Author Topic: Problem running atk 11.2.b2 in parallel in the background  (Read 6359 times)

0 Members and 1 Guest are viewing this topic.

Offline Derek Stewart

  • Regular QuantumATK user
  • **
  • Posts: 9
  • Reputation: 0
    • View Profile
Hi everyone,

I have been testing out the new version of ATK with some parallel runs and I have run into a problem when I try to run even the simple mpi_test in the background with mpiexec.  Everything works properly if I run it with everything printing out to the screen or I direct it to a file and let it run in the foreground.  For mpich2, I am using version 1.3.2.  The calculations are done on a redhat enterprise 5 machine with Xeon processors.

For example, these commands work fine:

 mpiexec  -n 2 -hosts d1,d2 /opt/QuantumWise/atk-11.2.b2/atkpython/bin/atkpython /home/derek/atk_mpi_test/test_mpi.py

 mpiexec  -n 2 -hosts d1,d2 /opt/QuantumWise/atk-11.2.b2/atkpython/bin/atkpython /home/derek/atk_mpi_test/atk_mpi_test > out.run

However, when I try to run it in the background using & at the end.

 mpiexec -n 2 -hosts d1,d2 /opt/QuantumWise/atk-11.2.b2/atkpython/bin/atkpython /home/derek/atk_mpi_test/test_mpi.py &

I get the following error:
[mpiexec@d1.cnf.cornell.edu] HYDU_sock_read (./utils/sock/sock.c:222): read errno (Input/output error)
[mpiexec@d1.cnf.cornell.edu] control_cb (./pm/pmiserv/pmiserv_cb.c:249): assert (!closed) failed
[mpiexec@d1.cnf.cornell.edu] HYDT_dmxu_poll_wait_for_event (./tools/demux/demux_poll.c:77): callback returned error status
[mpiexec@d1.cnf.cornell.edu] HYD_pmci_wait_for_completion (./pm/pmiserv/pmiserv_pmci.c:206): error waiting for event
[mpiexec@d1.cnf.cornell.edu] main (./ui/mpich/mpiexec.c:404): process manager error waiting for completion


After searching through some discussion groups on mpiexec using hydra routing, I found the following work-around to run things in the background. 

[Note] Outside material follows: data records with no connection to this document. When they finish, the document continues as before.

Lemma run_complete fuel st text b rest :
  st_ok mb raw st -> shape st text b -> drop (pos st) raw = text ++ rest -> (measure raw st < fuel)%nat ->
  exists st', run fuel raw mb mc st = Some (Z.of_nat (pos st + length text - body_start st), st') /\ body st' = body st ++ b.
Proof.
  revert st text b. induction fuel as [|fuel IH]; intros st text b Hok Hsh Hd Hm; [lia|]. cbn [run].
  assert (goes_on st text b rest) as [(st1 & text1 & b1 & Hs & Hsh1 & Hd1 & Hlen & Hbody)|(st1 & Hs & Hbody)].
  { destruct (phase st) eqn:Hp;
      [by apply forth_size_line|by apply forth_data|by apply forth_data_crlf|by apply forth_trailers|].
    right. unfold shape in Hsh. rewrite Hp in Hsh. destruct Hsh as [-> ->]. exists st. unfold step. rewrite Hp.
    cbn [length]. rewrite Nat.add_0_r, app_nil_r. done. }
  - pose proof (chunk_step_ok mb mc raw st Hok) as Hg. rewrite Hs in *. destruct Hg as (Hok1 & Hlt & Hbs).
    destruct (IH st1 text1 b1 Hok1 Hsh1 Hd1 ltac:(lia)) as (st' & -> & Hb'). exists st'.
    rewrite Hlen, Hbs, Hb', Hbody. done.
  - rewrite Hs. by exists st1.
Qed.
End grammar.

(** ** Bodies that arrive in pieces *)

Section pieces.
Context (mb : Z) (mc : nat) (p more : bytes) (Hsize : Z.of_nat (length (p ++ more)) < 2 ^ 64 - 2).
Notation raw := (p ++ more).

Lemma find_more q e :
  sv_find_sub crlf p q = Some e -> sv_find_sub crlf raw q = Some e /\ substr raw q (e - q) = substr p q (e - q).
Proof.
  intros H. apply find_plain_line in H as (Hpl & Hle & He & Hd & Hlen).
  assert (Hd' : drop q raw = substr p q (e - q) ++ crlf ++ (drop (e + 2) p ++ more)).
  { rewrite drop_app_le by lia. by rewrite Hd, <- !app_assoc. }
  rewrite (sv_find_plain _ _ _ _ Hd' Hpl), Hlen. split; [f_equal; lia|]. unfold substr at 1. rewrite Hd', take_app_length'; [done|].
  by rewrite Hlen.
Qed.

Lemma st_ok_more st : st_ok mb p st -> st_ok mb raw st.
Proof. intros []. split; try done. rewrite length_app. lia. Qed.

(** What a step does with part of the buffer it does with all of it. *)
Lemma step_more st st1 :
  st_ok mb p st -> step p mb mc st = Some (inl st1) -> step raw mb mc st = Some (inl st1).
Proof.
  intros Hok Hs. pose proof (ok_start _ _ _ Hok) as Hst. assert (Hl : (length p <= length raw)%nat) by (rewrite length_app; lia).
  unfold step in *. destruct (phase st) eqn:Hp.
  - destruct (sv_find_sub crlf p (pos st)) as [e|] eqn:E; [|done]. apply find_more in E as [-> Hsub].
    cbn [chunks_seen pos] in *. by rewrite Hsub.
  - destruct (Nat.leb_spec (length p) (pos st)); [done|]. destruct (Nat.leb_spec (length raw) (pos st)); [lia|].
    rewrite available_small in Hs by (lia || apply Hok). rewrite available_small by lia.
    destruct (ok_data _ _ _ Hok Hp) as [Hr _]. set (av := Z.min _ _) in Hs. assert (0 < av) by lia.
    destruct (Z.ltb_spec 0 av); [|lia]. cbn [remaining] in Hs. destruct (Z.ltb_spec 0 (remaining st - av)); [done|].
    rewrite Z.min_l by lia. assert (Hav : av = remaining st) by lia. rewrite Hav in *.
    destruct (Z.ltb_spec 0 (remaining st)); [|lia]. cbn [remaining]. destruct (Z.ltb_spec 0 (remaining st - remaining st)); [lia|].
    rewrite <- Hs. do 4 f_equal. unfold substr. rewrite drop_app_le, take_app_le by (rewrite ?length_drop; lia). done.
  - rewrite available_small in Hs by (lia || apply Hok). rewrite available_small by lia.
    destruct (Z.ltb_spec (Z.of_nat (length p) - Z.of_nat (pos st)) 2); [done|].
    destruct (Z.ltb_spec (Z.of_nat (length raw) - Z.of_nat (pos st)) 2); [lia|]. by rewrite !lookup_app_l by lia.
  - destruct (sv_find_sub crlf p (pos st)) as [e|] eqn:E; [|done]. by apply find_more in E as [-> _].
  - done.
Qed.

(** Data taken in two parts is data taken at once. *)
Definition advance (buf : bytes) (st : ChunkedDecodeState) (av : Z) : ChunkedDecodeState :=
  mkChunked (active st) (body_start st) (pos st + Z.to_nat av) (chunks_seen st) (current_chunk_size st)
    (remaining st - av) (trailer_lines st) (trailer_bytes st) (body_bytes st + av) Data
    (body st ++ substr buf (pos st) (Z.to_nat av)).

Definition to_crlf (st : ChunkedDecodeState) : ChunkedDecodeState :=
  mkChunked (active st) (body_start st) (pos st) (chunks_seen st) (current_chunk_size st)
    (remaining st) (trailer_lines st) (trailer_bytes st) (body_bytes st) DataCrlf (body st).

Lemma step_data_advance buf st :
  st_ok mb buf st -> phase st = Data ->
  let av := Z.min (remaining st) (Z.of_nat (length buf) - Z.of_nat (pos st)) in
  step buf mb mc st = Some (if 0 <? remaining st - av then inr (0, advance buf st av) else inl (to_crlf (advance buf st av))).
Proof.
  intros Hok Hp av. pose proof (ok_start _ _ _ Hok) as Hst. destruct (ok_data _ _ _ Hok Hp) as [Hr _]. unfold step. rewrite Hp.
  destruct (Nat.leb_spec (length buf) (pos st)).
  - assert (av = 0) as -> by lia. destruct (Z.ltb_spec 0 (remaining st - 0)); [|lia]. do 3 f_equal. unfold advance.
    rewrite Z.sub_0_r, Z.add_0_r, Nat.add_0_r. cbn [Z.to_nat]. rewrite substr_nil, app_nil_r, <- Hp. by destruct st.
  - rewrite available_small by (lia || apply Hok). fold av. destruct (Z.ltb_spec 0 av); [|lia]. cbn [remaining].
    by destruct (0 <? remaining st - av).
Qed.
Definition find_unquoted_header_delim (s : bytes) (needle : byte) (pos : nat) : option nat :=
  find_unquoted_loop (drop pos s) needle false false pos.

Record HeaderParam := mkParam { name : bytes; value : bytes; has_value : bool }.

Definition param_of (segment : bytes) : HeaderParam :=
  match find_unquoted_header_delim segment x3d 0 with
  | None => mkParam (trim segment) [] false
  | Some eq => mkParam (trim (take eq segment)) (trim (drop (eq + 1) segment)) true
  end.

(** [HeaderParamView::Iterator::read_current]: the next parameter and where the
    search goes on. *)
Fixpoint read_param (fuel : nat) (params : bytes) (pos : nat) : option (option (HeaderParam * nat)) :=
  if (length params <? pos)%nat then Some None
  else
    match fuel with
    | O => None
    | S fuel =>
        let semi := find_unquoted_header_delim params x3b pos in
        let segment := trim (match semi with None => drop pos params | Some k => substr params pos (k - pos) end) in
        let pos' := match semi with None => length params + 1 | Some k => k + 1 end%nat in
        match segment with
        | [] => read_param fuel params pos'
        | _ => Some (Some (param_of segment, pos'))
        end
    end.

Fixpoint collect_params (fuel : nat) (params : bytes) (pos : nat) : option (list HeaderParam) :=
  match fuel with
  | O => None
  | S fuel =>
      r ← read_param (S (length params)) params pos;
      match r with
      | None => Some []
      | Some (p, pos') => rest ← collect_params fuel params pos'; Some (p :: rest)
      end
  end.

Definition header_params (params : bytes) : option (list HeaderParam) :=
  collect_params (S (S (length params))) params 0.

Record HeaderItem := mkItem { item_name : bytes; item_value : bytes; item_has_value : bool; item_params : bytes }.

(** [HeaderItemView::Iterator::read_current] on one token. *)
Definition item_of (token : bytes) : HeaderItem :=
  let semi := find_unquoted_header_delim token x3b 0 in
  let first := trim (match semi with None => token | Some k => take k token end) in
  let params := match semi with None => [] | Some k => drop (k + 1) token end in
  match find_unquoted_header_delim first x3d 0 with
  | None => mkItem first [] false params
  | Some eq => mkItem (trim (take eq first)) (trim (drop (eq + 1) first)) true params
  end.

Definition header_items (header : bytes) : option (list HeaderItem) :=
  tokens ← header_tokens header; Some (map item_of tokens).

Definition header_token_contains (header token : bytes) : option bool :=
  match header with
  | [] => Some false
  | _ => tokens ← header_tokens header; Some (existsb (fun part => ascii_iequals part token) tokens)
  end.

(** [for_each_comma_token] with a predicate as the visitor. *)
Definition for_each_comma_token (header_value : bytes) (fn : bytes -> bool) : option bool :=
  tokens ← header_tokens header_value; Some (forallb fn tokens).

Definition kHopByHopHeaders : list bytes :=
  [B "connection"; B "keep-alive"; B "proxy-authenticate"; B "proxy-authorization"; B "te"; B "trailer";
   B "trailers"; B "transfer-encoding"; B "upgrade"].

Definition is_hop_by_hop_header (name : bytes) : bool :=
  existsb (fun candidate => ascii_iequals name candidate) kHopByHopHeaders.
Definition is_request_controlled_header (name : bytes) : bool :=
  ascii_iequals name (B "host") || is_hop_by_hop_header name.
Definition is_response_framing_header (name : bytes) : bool :=
  ascii_iequals name (B "content-length") || is_hop_by_hop_header name.
(* ===== verification/HttpServe.v ===== *)
(** * The text of responses and the parts of a request

    [src/src/net/http_server_helpers.cxx]: writing a response, the chunks of a
    stream, header parameters, cookies, [Expect] and [Transfer-Encoding], and
    multipart forms. The date of a response is an argument. A multipart body is
    read in at most [kMaxMultipartParts] rounds, which is the fuel of its loop;
    the other loops are bounded by the length of their text.

    The theorems: a response cannot be split, since its head is the status line
    and the fields of the response that are fields, and the body follows the first
    empty line; a stream of chunks decodes to the bytes sent; cookies and forms
    are read back as they were written. *)

From Stdlib Require Import ZArith Lia Strings.Byte String.
From stdpp Require Import base tactics option numbers list.
From S2P Require Import Prelude.
From S2P Require Import Codec.
From S2P Require Import Http1.
From S2P Require Import HttpBody.
From S2P Require Import HttpTypes.
From S2P Require Import HttpMessage.

(** ** Numbers *)

Module Decimal.

(** [append_decimal] of a signed number, the text only. *)
Definition append_decimal (v : Z) : bytes := if v <? 0 then x2d :: to_dec (- v) else to_dec v.

Definition hex_digit (d : Z) : byte := byte_of_Z (if d <? 10 then 48 + d else 87 + d).

(** [std::to_chars] in base sixteen. *)
Fixpoint to_hex_fuel (fuel : nat) (v : Z) (acc : bytes) : bytes :=
  match fuel with
  | O => acc
  | S fuel =>
      let acc := hex_digit (v mod 16) :: acc in
      if v <? 16 then acc else to_hex_fuel fuel (v / 16) acc
  end.

(** [append_hex] of a [size_t]: sixteen digits at most. *)
Definition append_hex (v : Z) : bytes := to_hex_fuel 16 v [].

End Decimal.

(** ** Writing a response *)

Module Format.
Import Http1.Head Decimal Fields HeaderList Resp.

Definition is_valid_header_name (name : bytes) : bool :=
  match name with [] => false | _ => forallb is_tchar name end.

Definition is_valid_header_value (value : bytes) : bool :=
  forallb (fun c => negb ((byteZ c <? 0x20) && negb (c =b x09)) && negb (c =b x7f)) value.

Definition must_not_have_body (status : Z) : bool :=
  ((100 <=? status) && (status <? 200)) || (status =? 204) || (status =? 304).

Definition is_valid_reason_phrase (value : bytes) : bool :=
  forallb (fun c => negb ((byteZ c <? 0x20) && negb (c =b x09)) && negb (c =b x7f)) value.

Definition is_ws_upgrade (r : Response) : bool := match body_kind r with ws_upgrade_kind => true | _ => false end.
Definition is_mapped_file (r : Response) : bool := match body_kind r with mapped_file_kind => true | _ => false end.
Definition is_streamed_file (r : Response) : bool := match body_kind r with streamed_file_kind => true | _ => false end.

Definition add_header (out : bytes) (p : bytes * bytes) : bytes :=
  if is_response_framing_header p.1 then out
  else if negb (is_valid_header_name p.1) || negb (is_valid_header_value p.2) then out
  else out ++ p.1 ++ B ": " ++ p.2 ++ crlf.

Definition add_cookie (out sc : bytes) : bytes :=
  if negb (is_valid_header_value sc) then out else out ++ B "Set-Cookie: " ++ sc ++ crlf.
Lemma given_wf k s :
  state_ p !! k = Some s -> s <> free_slot -> s <> poisoned -> wf (given k).
Proof.
  intros Hk Hs Hp. pose proof (slot_in_range _ _ Hk) as Hkr.
  pose proof (wf_state _ W) as Hls. pose proof (wf_pos _ W) as Hlp.
  split; cbn [capacity_ poisoned_count_ state_ free_stack_ free_pos_ given].
  - apply (wf_cap _ W).
  - by rewrite length_insert.
  - by rewrite length_insert.
  - intros j q Hj. apply lookup_app_Some in Hj as [Hj|[Hb Hj]].
    + destruct (wf_stack _ W _ _ Hj) as (m & -> & Hm & Hms). exists m.
      assert (m <> k) by (intros ->; congruence). by rewrite !list_lookup_insert_ne by done.
    + apply list_lookup_singleton_Some in Hj as [Hj <-]. exists k.
      rewrite !list_lookup_insert_eq by lia. replace j with (length (free_stack_ p)) by lia. done.
  - intros m Hm. destruct (decide (m = k)) as [->|Hne].
    + exists (length (free_stack_ p)). by rewrite lookup_app_r, Nat.sub_diag by lia.
    + rewrite list_lookup_insert_ne in Hm by done. destruct (wf_free _ W _ Hm) as (j & Hj).
      exists j. by apply lookup_app_l_Some.
  - intros m t Hm Ht. destruct (decide (m = k)) as [->|Hne];
      [rewrite list_lookup_insert_eq in Hm by lia; congruence|].
    rewrite list_lookup_insert_ne in Hm by done. rewrite list_lookup_insert_ne by done. by eapply wf_used.
  - pose proof (count_insert free_slot (state_ p) k s free_slot Hk) as Hc. rewrite <- (wf_size _ W) in Hc.
    rewrite length_app. simpl. repeat case_decide; try done; lia.
  - pose proof (count_insert poisoned (state_ p) k s free_slot Hk) as Hc. rewrite (wf_poison _ W).
    repeat case_decide; try done; lia.
Qed.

 mpiexec -n 2 -hosts d1,d2 /opt/QuantumWise/atk-11.2.b2/atkpython/bin/atkpython /home/derek/atk_mpi_test/test_mpi.py < /dev/null &
 
With this redirection, you can also run the calculation with nohup at the beginning as well.
   
The following link discusses this issue in more detail:
http://lists.mcs.anl.gov/pipermail/mpich-discuss/2010-October/008239.html

Best Regards,

Derek





Offline Derek Stewart

  • Regular QuantumATK user
  • **
  • Posts: 9
  • Reputation: 0
    • View Profile
Re: Problem running atk 11.2.b2 in parallel in the background
« Reply #1 on: February 14, 2011, 16:36 »
Hi everyone,

I just noticed that the final command line I listed had a typo.  It should have included the redirect to the output file as follows:


mpiexec -n 2 -hosts d1,d2 /opt/QuantumWise/atk-11.2.b2/atkpython/bin/atkpython /home/derek/atk_mpi_test/test_mpi.py > out.run < /dev/null &

Offline Anders Blom

  • QuantumATK Staff
  • Supreme QuantumATK Wizard
  • *****
  • Posts: 5418
  • Country: dk
  • Reputation: 89
    • View Profile
    • QuantumATK at Synopsys
Re: Problem running atk 11.2.b2 in parallel in the background
« Reply #2 on: February 14, 2011, 17:10 »
Thanks for sharing this trick to solve this little snag, which also appears with mpd (but in that case, unlike with hydra, the program is allowed to run, it just generates tons of garbage output in the log file). We'll make it a "tip" in the parallel guide to make sure people are aware of it!